Exercise requirements – The required output is the lines below from the line containing "Section Heap." to the line containing "rewrite (ST_bind_step _ _ _ (Some c')", inclusive, retyped exactly. No other lines belong in it.

=== Data shown ===

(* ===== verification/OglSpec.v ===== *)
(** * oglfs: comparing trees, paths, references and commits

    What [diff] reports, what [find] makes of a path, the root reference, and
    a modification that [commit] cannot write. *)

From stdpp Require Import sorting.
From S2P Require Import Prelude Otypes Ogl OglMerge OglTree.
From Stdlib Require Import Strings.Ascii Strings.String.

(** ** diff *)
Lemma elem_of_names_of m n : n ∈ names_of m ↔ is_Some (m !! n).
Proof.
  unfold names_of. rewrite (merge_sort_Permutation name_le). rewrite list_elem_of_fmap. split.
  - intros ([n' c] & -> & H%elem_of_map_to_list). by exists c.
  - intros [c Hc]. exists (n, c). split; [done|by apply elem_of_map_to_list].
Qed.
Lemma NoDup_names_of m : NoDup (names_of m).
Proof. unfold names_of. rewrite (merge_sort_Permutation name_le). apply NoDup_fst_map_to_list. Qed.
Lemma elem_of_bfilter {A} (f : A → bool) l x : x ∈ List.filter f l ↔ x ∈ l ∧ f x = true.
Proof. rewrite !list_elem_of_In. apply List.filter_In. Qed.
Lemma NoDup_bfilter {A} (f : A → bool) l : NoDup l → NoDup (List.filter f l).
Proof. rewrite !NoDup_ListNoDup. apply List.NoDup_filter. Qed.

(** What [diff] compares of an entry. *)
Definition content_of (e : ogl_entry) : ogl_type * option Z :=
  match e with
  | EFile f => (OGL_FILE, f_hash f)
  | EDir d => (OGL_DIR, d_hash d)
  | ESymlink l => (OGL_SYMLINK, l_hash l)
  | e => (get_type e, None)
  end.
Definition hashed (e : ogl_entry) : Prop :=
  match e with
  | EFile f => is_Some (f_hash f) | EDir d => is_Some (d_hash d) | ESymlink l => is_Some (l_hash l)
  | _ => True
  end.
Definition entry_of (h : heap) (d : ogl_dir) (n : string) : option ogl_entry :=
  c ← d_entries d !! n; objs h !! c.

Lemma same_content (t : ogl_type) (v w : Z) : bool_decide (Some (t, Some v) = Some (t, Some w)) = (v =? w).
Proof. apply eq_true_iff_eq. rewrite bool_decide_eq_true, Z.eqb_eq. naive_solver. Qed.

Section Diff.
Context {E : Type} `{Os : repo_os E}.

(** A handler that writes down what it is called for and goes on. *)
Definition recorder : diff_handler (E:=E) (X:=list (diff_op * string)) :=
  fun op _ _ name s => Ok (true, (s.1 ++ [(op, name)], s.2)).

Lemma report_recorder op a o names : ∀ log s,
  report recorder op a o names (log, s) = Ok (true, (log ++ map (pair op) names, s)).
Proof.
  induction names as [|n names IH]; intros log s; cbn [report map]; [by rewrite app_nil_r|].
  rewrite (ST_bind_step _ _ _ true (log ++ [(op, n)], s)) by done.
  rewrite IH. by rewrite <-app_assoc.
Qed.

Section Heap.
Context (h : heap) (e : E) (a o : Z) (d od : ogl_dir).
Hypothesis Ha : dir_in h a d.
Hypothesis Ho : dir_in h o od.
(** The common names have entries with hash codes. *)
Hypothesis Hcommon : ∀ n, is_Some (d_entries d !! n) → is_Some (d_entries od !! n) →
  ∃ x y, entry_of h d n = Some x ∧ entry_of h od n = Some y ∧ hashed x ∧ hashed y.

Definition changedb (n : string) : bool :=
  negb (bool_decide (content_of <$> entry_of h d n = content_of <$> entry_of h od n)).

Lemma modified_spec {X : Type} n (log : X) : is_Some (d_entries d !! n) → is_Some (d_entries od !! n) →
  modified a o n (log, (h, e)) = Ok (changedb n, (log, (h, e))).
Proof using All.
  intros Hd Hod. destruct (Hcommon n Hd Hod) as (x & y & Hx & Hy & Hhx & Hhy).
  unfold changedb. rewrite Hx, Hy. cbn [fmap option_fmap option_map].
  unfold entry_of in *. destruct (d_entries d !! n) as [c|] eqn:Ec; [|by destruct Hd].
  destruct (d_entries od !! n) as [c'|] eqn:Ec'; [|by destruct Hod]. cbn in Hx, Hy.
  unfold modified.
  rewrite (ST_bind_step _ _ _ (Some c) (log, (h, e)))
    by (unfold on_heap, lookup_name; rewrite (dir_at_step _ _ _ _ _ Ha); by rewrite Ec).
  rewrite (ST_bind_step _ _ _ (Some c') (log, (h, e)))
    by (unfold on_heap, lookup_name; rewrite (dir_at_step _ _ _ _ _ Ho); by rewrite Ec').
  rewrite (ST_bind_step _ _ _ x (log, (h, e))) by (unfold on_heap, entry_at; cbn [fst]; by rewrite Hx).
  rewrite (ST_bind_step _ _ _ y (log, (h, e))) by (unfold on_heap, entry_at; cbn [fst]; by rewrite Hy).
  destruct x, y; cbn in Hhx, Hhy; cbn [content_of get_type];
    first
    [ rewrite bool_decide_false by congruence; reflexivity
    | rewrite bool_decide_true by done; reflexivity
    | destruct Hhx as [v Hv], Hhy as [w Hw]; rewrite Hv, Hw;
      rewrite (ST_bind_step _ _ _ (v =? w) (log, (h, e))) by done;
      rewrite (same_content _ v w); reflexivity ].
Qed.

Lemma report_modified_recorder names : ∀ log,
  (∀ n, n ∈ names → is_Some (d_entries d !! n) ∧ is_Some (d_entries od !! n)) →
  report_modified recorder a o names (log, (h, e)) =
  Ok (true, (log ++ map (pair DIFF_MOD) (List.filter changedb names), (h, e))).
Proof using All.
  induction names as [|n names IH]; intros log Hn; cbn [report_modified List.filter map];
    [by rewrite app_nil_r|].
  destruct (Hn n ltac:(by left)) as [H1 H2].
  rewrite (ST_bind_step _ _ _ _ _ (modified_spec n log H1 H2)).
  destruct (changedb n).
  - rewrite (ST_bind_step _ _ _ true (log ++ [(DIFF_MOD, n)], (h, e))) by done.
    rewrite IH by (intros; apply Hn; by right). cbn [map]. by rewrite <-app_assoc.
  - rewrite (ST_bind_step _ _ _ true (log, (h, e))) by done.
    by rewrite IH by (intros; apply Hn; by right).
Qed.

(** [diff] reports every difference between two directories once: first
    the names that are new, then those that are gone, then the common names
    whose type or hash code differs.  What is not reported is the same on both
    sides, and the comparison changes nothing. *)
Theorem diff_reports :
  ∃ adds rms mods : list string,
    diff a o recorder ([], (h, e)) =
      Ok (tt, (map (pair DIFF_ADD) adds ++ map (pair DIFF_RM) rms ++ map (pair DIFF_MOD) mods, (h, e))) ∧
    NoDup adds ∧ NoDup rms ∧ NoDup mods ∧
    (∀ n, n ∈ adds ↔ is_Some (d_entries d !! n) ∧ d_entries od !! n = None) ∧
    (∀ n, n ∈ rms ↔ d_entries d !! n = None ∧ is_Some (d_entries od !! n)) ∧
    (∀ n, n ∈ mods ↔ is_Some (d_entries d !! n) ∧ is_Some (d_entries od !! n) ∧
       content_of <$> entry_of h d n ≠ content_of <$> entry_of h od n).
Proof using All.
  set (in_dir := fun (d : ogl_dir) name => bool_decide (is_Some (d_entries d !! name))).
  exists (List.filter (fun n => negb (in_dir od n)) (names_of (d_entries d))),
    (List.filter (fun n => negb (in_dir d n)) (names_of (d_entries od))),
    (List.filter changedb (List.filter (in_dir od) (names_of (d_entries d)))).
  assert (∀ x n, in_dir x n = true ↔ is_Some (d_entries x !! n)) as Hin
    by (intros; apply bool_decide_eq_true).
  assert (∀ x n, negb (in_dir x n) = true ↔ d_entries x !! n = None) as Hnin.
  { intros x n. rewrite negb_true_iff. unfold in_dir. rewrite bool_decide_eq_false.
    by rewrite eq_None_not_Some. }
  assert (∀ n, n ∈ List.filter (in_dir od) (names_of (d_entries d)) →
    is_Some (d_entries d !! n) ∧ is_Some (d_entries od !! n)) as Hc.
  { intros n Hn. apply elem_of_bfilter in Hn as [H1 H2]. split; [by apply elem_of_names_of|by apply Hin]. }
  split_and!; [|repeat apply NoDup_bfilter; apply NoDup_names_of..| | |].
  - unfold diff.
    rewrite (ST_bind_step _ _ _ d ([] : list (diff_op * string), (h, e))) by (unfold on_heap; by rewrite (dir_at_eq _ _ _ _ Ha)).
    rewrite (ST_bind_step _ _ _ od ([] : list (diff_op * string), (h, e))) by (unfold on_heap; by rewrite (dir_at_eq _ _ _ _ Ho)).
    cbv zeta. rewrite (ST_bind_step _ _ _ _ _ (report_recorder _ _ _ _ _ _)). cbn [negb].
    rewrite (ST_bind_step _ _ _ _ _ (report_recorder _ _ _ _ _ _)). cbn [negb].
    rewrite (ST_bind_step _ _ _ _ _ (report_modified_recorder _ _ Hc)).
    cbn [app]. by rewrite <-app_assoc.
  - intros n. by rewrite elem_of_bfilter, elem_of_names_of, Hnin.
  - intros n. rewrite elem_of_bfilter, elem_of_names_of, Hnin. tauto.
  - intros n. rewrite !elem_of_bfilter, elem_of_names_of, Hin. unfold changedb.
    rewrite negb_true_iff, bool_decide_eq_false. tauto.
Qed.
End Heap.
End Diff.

===

Response box –
Section Heap.
Context (h : heap) (e : E) (a o : Z) (d od : ogl_dir).
Hypothesis Ha : dir_in h a d.
Hypothesis Ho : dir_in h o od.
(** The common names have entries with hash codes. *)
Hypothesis Hcommon : ∀ n, is_Some (d_entries d !! n) → is_Some (d_entries od !! n) →
  ∃ x y, entry_of h d n = Some x ∧ entry_of h od n = Some y ∧ hashed x ∧ hashed y.

Definition changedb (n : string) : bool :=
  negb (bool_decide (content_of <$> entry_of h d n = content_of <$> entry_of h od n)).

Lemma modified_spec {X : Type} n (log : X) : is_Some (d_entries d !! n) → is_Some (d_entries od !! n) →
  modified a o n (log, (h, e)) = Ok (changedb n, (log, (h, e))).
Proof using All.
  intros Hd Hod. destruct (Hcommon n Hd Hod) as (x & y & Hx & Hy & Hhx & Hhy).
  unfold changedb. rewrite Hx, Hy. cbn [fmap option_fmap option_map].
  unfold entry_of in *. destruct (d_entries d !! n) as [c|] eqn:Ec; [|by destruct Hd].
  destruct (d_entries od !! n) as [c'|] eqn:Ec'; [|by destruct Hod]. cbn in Hx, Hy.
  unfold modified.
  rewrite (ST_bind_step _ _ _ (Some c) (log, (h, e)))
    by (unfold on_heap, lookup_name; rewrite (dir_at_step _ _ _ _ _ Ha); by rewrite Ec).
  rewrite (ST_bind_step _ _ _ (Some c') (log, (h, e)))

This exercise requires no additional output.